Whole-Cell Simulation: A Grand Challenge of the 21st Century. Von Masaru Tomita in: Trends in Biotechnology, Bd. 19, Heft 6, S. 205, Juni 2001.
STECKBRIEF
- Biologen haben die Erbsubstanz vieler einfacher Mikroorganismen sequenziert. Aber das sagt ihnen noch nicht, wie diese Zellen auf Medikamente oder externe Reize reagieren: Zu viele Variablen sind noch unbestimmt.
- Einige Computer-Modelle ganzer Zellen sind darauf angelegt, alle wichtigen chemischen Reaktionen innerhalb der Zelle mathematisch zu beschreiben.
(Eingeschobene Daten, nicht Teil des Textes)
(** X19.  The text states that [forward_raw] builds from the two
    encoders' batches of shapes [(B, L, D)] and [(B, L5, D5)] (none of
    them empty on the side of the second encoder) and their masks: the
    result has shape [(B, L + L5, D)]; its first [L] positions
    are the first encoder's states, the remaining [L5] positions are the
    second encoder's states passed through [mlp_t5]; and wherever the
    mask of a position is zero, the whole row is replaced by the row of
    [text_embedding_padding] for that position (cast to float16). *)
Theorem build_text_states_formula (self : HunYuan)
    (ehs ehs_t5 mask mask_t5 : tensor R) (B L D L5 D5 hid : nat) :
  shape ehs = [B; L; D] -> wf_tensor ehs ->
  shape ehs_t5 = [B; L5; D5] -> wf_tensor ehs_t5 ->
  shape mask = [B; L] -> wf_tensor mask ->
  shape mask_t5 = [B; L5] -> wf_tensor mask_t5 ->
  wf_Linear (mlp_t5 self).1 D5 hid -> wf_Linear (mlp_t5 self).2 hid D ->
  shape (text_embedding_padding self) = [L + L5; D] ->
  wf_tensor (text_embedding_padding self) ->
  B * L5 <> 0 -> D5 <> 0 -> D <> 0 ->
  exists t5 out,
    Linear_SiLU_Linear_forward (mlp_t5 self) (Tensor [B * L5; D5] (data ehs_t5)) = Ok t5 /\
    shape t5 = [B * L5; D] /\
    build_text_states self ehs ehs_t5 mask mask_t5 = Ok out /\
    shape out = [B; L + L5; D] /\
    forall b j d, b < B -> j < L + L5 -> d < D ->
      tget out [b; j; d]
      = if j <? L then
          if truthy (tget mask [b; j]) then tget ehs [b; j; d]
          else half (tget (text_embedding_padding self) [j; d])
        else
          if truthy (tget mask_t5 [b; j - L]) then tget t5 [b * L5 + (j - L); d]
          else half (tget (text_embedding_padding self) [j; d]).
Proof.
  intros He Hwe He5 Hwe5 Hm Hwm Hm5 Hwm5 Hl1 Hl2 Hp Hwp Hbl Hd5 _.
  unfold build_text_states. rewrite He5.
  assert (Hlen5 : length (data ehs_t5) = B * L5 * D5).
  { unfold wf_tensor in Hwe5. rewrite Hwe5, He5. cbn [numel fold_right]. ring. }
  rewrite (view_rows ehs_t5 (B * L5) D5 Hd5 Hlen5). cbn [rbind].
  unfold Linear_SiLU_Linear_forward.
  destruct (Linear_forward_Ok (mlp_t5 self).1 (Tensor [B * L5; D5] (data ehs_t5)) D5 hid Hl1)
    as (y1 & E1 & S1 & _); [reflexivity|].
  rewrite E1. cbn [rbind]. cbn [shape length Nat.sub firstn app] in S1.
  destruct (Linear_forward_Ok (mlp_t5 self).2 (FP32_SiLU_forward y1) hid D Hl2)
    as (t5 & E2 & S2 & W2).
  { unfold FP32_SiLU_forward. cbn [tmap shape]. rewrite S1. reflexivity. }
  rewrite E2. cbn [rbind].
  unfold FP32_SiLU_forward in S2. cbn [tmap shape] in S2. rewrite S1 in S2.
  cbn [length Nat.sub firstn app] in S2.
  assert (Hlt5 : length (data t5) = B * L5 * D).
  { unfold wf_tensor in W2. rewrite W2, S2. cbn [numel fold_right]. ring. }
  rewrite (view_batch t5 B L5 D Hbl Hlt5). cbn [rbind].
  destruct (cat_1_3d ehs (Tensor [B; L5; D] (data t5)) B L L5 D He eq_refl)
    as (ts & Ec & Sc & Wc & Gc).
  rewrite Ec. cbn [rbind].
  cbn [tmap shape]. rewrite Hm. cbn [length Nat.sub].
  destruct (cat_1_2d (tmap truthy mask) (tmap truthy mask_t5) B L L5 Hm Hm5)
    as (cm & Em & Sm & Wm & Gm).
  rewrite Em. cbn [rbind].
  unfold unsqueeze. rewrite Sm. cbn [length Nat.leb firstn skipn app rbind].
  destruct (where_entries (Tensor [B; L + L5; 1] (data cm)) ts
              (tmap half (text_embedding_padding self)) B (L + L5) D eq_refl Sc Hp)
    as (out & Eo & So & _ & Go).
  rewrite Eo.
  exists t5, out. split; [reflexivity|]. split; [exact S2|]. split; [reflexivity|].
  split; [exact So|].
  intros b j d Hb Hj Hd. rewrite (Go b j d Hb Hj Hd).
  assert (Hcm : tget (Tensor [B; L + L5; 1] (data cm)) [b; j; 0] = tget cm [b; j]).
  { unfold tget. cbn [shape data]. rewrite Sm.
    f_equal; cbn [ravel numel fold_right]; ring. }
  rewrite Hcm, (Gm b j Hb Hj), (Gc b j d Hb Hj Hd).
  assert (Hpad : tget (tmap half (text_embedding_padding self)) [j; d]
                 = half (tget (text_embedding_padding self) [j; d])).
  { apply tget_tmap. unfold wf_tensor in Hwp. rewrite Hwp, Hp.
    apply ravel_lt. repeat (constructor; try assumption). }
  rewrite Hpad.
  destruct (j <? L) eqn:Ej.
  - apply Nat.ltb_lt in Ej.
    rewrite tget_tmap.
    + reflexivity.
    + unfold wf_tensor in Hwm. rewrite Hwm, Hm.
      apply ravel_lt. repeat (constructor; try assumption).
  - apply Nat.ltb_ge in Ej.
    rewrite tget_tmap.
    + assert (Ht5 : tget (Tensor [B; L5; D] (data t5)) [b; j - L; d]
                    = tget t5 [b * L5 + (j - L); d]).
      { unfold tget. cbn [shape data]. rewrite S2.
        f_equal; cbn [ravel numel fold_right]; ring. }
      rewrite Ht5. reflexivity.
    + unfold wf_tensor in Hwm5. rewrite Hwm5, Hm5.
      apply ravel_lt. repeat (constructor; try assumption). lia.
Qed.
Andere Ansätze versuchen stattdessen, aus grundlegenden chemischen, physikalischen und biologischen Prinzipien möglichst viel über das Verhalten der Zelle herzuleiten.
- Fernziel sind Computersimulationen mit "virtuellen Zellen", die schneller und billiger Aussagen über die Wirksamkeit neuer Medikamente liefern.
Die Simulation ganzer Zellen – aktuelle Projekte
Die Genetic Circuit Research Group unter Leitung von Bernhard Ø. Palsson von der Universität von Kalifornien in San Diego erstellt auf der Grundlage genetischer Information Modelle von Escherichia coli, Haemophilus influenzae, Helicobacter pylori und anderen Krankheitserregern.
E-Cell ist eine mathematische Mikrobe aus Genen von Mycoplasma genitalium, gebaut im Labor für Bioinformatik an der Keio-Universität in Japan.
Virtual Cell ist ein allgemeines Programmpaket zur Zell-Simulation, erstellt von der National Resource for Cell Analysis and Modeling am Health Center der Universität von Connecticut.
MCell ist eine Supercomputer-Simulation der Synapse zwischen einer Nervenzelle und einer Muskelzelle, entwickelt am Salk Institute und dem Pittsburgh Supercomputing Center.
In Silico Cell, entworfen von Physiome Sciences in Princeton (New Jersey), ist in CellML geschrieben. Das Unternehmen will diese Programmiersprache als Standard etablieren, sodass Wissenschaftler ihre Zellmodelle gemeinsam benutzen und kombinieren können.
Microbial Cell Project,ein Zehn-Jahres-Programm, das vom US-Energieministerium mit 15 Millionen Dollar pro Jahr gefördert wird, soll einzellige Organismen auf molekularer Ebene analysieren und Modelle ihrer Biochemie entwerfen.